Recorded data
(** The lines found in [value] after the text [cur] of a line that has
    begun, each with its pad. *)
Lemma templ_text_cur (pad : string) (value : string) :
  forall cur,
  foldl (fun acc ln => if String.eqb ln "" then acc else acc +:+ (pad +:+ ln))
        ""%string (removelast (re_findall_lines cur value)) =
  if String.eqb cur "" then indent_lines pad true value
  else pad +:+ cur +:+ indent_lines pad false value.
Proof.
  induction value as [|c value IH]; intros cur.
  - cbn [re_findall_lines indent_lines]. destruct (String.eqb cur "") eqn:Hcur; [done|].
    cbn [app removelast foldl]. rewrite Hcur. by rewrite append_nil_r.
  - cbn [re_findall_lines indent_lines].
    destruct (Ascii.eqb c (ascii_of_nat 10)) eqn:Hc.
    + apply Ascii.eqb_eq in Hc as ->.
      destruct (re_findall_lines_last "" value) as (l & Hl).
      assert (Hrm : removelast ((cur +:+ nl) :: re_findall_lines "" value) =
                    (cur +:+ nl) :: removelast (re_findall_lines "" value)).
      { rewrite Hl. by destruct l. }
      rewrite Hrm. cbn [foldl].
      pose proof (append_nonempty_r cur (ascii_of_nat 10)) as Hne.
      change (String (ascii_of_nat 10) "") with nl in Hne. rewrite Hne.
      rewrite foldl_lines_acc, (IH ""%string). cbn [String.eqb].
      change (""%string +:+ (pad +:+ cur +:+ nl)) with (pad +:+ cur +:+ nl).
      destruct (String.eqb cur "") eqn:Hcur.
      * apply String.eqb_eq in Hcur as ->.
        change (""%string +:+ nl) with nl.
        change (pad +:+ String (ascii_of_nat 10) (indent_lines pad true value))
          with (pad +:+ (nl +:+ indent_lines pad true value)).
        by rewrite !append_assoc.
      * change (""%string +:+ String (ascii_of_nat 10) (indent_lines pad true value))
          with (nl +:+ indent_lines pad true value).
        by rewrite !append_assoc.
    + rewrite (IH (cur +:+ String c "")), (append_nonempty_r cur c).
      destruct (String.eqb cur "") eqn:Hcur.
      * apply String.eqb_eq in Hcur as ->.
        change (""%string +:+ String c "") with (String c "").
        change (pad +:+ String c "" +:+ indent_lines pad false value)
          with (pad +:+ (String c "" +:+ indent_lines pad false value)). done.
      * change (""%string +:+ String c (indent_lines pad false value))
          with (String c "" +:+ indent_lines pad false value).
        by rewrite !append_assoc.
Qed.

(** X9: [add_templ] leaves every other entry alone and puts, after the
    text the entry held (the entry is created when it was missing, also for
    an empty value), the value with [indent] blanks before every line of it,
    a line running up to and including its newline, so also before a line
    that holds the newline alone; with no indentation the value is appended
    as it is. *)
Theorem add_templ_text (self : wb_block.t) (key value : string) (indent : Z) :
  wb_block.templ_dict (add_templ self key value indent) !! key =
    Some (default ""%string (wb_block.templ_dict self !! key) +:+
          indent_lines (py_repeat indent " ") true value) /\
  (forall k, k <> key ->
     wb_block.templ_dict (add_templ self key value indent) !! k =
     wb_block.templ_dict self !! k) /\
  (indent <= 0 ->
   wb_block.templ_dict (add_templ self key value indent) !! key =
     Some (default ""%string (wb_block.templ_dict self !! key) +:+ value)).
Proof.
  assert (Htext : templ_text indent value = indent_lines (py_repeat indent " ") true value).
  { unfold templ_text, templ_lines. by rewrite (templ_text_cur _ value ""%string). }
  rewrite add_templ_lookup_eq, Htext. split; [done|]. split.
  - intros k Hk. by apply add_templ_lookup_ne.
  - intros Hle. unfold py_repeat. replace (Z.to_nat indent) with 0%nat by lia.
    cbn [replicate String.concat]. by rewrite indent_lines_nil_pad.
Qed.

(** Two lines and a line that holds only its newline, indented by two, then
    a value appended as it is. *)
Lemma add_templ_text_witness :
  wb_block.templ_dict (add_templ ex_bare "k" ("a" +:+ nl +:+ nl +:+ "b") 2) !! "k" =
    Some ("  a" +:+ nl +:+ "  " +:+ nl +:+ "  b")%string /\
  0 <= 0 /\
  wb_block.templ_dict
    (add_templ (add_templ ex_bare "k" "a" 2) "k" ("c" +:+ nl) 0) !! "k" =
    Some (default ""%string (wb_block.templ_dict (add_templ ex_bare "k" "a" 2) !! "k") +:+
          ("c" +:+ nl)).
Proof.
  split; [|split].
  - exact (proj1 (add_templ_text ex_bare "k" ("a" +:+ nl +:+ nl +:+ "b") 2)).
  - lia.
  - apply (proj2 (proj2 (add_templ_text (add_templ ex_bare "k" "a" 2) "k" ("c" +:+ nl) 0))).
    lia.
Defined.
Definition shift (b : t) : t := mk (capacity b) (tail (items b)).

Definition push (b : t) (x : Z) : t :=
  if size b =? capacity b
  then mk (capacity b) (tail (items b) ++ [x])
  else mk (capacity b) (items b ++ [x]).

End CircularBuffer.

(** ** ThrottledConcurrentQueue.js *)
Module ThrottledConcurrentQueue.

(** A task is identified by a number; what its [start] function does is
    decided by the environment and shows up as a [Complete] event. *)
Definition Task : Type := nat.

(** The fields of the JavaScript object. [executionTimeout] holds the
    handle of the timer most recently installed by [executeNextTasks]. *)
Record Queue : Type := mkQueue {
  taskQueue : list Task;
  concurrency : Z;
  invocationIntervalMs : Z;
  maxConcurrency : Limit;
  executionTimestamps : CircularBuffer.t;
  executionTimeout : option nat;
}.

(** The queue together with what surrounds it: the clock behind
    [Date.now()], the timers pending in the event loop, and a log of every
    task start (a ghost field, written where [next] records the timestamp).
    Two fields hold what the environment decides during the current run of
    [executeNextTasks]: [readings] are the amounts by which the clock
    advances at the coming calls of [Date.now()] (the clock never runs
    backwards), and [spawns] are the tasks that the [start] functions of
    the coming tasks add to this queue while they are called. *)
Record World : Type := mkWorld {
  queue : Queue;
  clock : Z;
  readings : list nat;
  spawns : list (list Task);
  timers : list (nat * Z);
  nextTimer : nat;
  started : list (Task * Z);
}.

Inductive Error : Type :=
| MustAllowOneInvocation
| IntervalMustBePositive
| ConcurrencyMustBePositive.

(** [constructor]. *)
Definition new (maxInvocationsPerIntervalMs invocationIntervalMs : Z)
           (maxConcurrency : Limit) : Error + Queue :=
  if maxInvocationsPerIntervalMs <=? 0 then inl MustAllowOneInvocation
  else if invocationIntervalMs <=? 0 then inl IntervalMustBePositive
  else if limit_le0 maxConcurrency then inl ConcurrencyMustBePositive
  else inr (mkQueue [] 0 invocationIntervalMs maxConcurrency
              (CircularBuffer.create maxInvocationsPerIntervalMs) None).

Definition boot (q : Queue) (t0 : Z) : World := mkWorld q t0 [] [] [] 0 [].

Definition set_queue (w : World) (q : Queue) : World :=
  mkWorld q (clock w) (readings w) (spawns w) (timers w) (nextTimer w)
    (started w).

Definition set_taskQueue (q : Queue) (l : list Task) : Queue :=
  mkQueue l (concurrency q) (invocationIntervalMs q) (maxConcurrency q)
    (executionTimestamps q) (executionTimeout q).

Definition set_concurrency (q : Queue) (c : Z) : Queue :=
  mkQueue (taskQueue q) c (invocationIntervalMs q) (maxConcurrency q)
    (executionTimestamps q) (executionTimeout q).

DESCRIPTION OF THE TASK =
In the records above, how many lines hold the string "coming"? Give the number only.

FINISHED EXERCISE =
2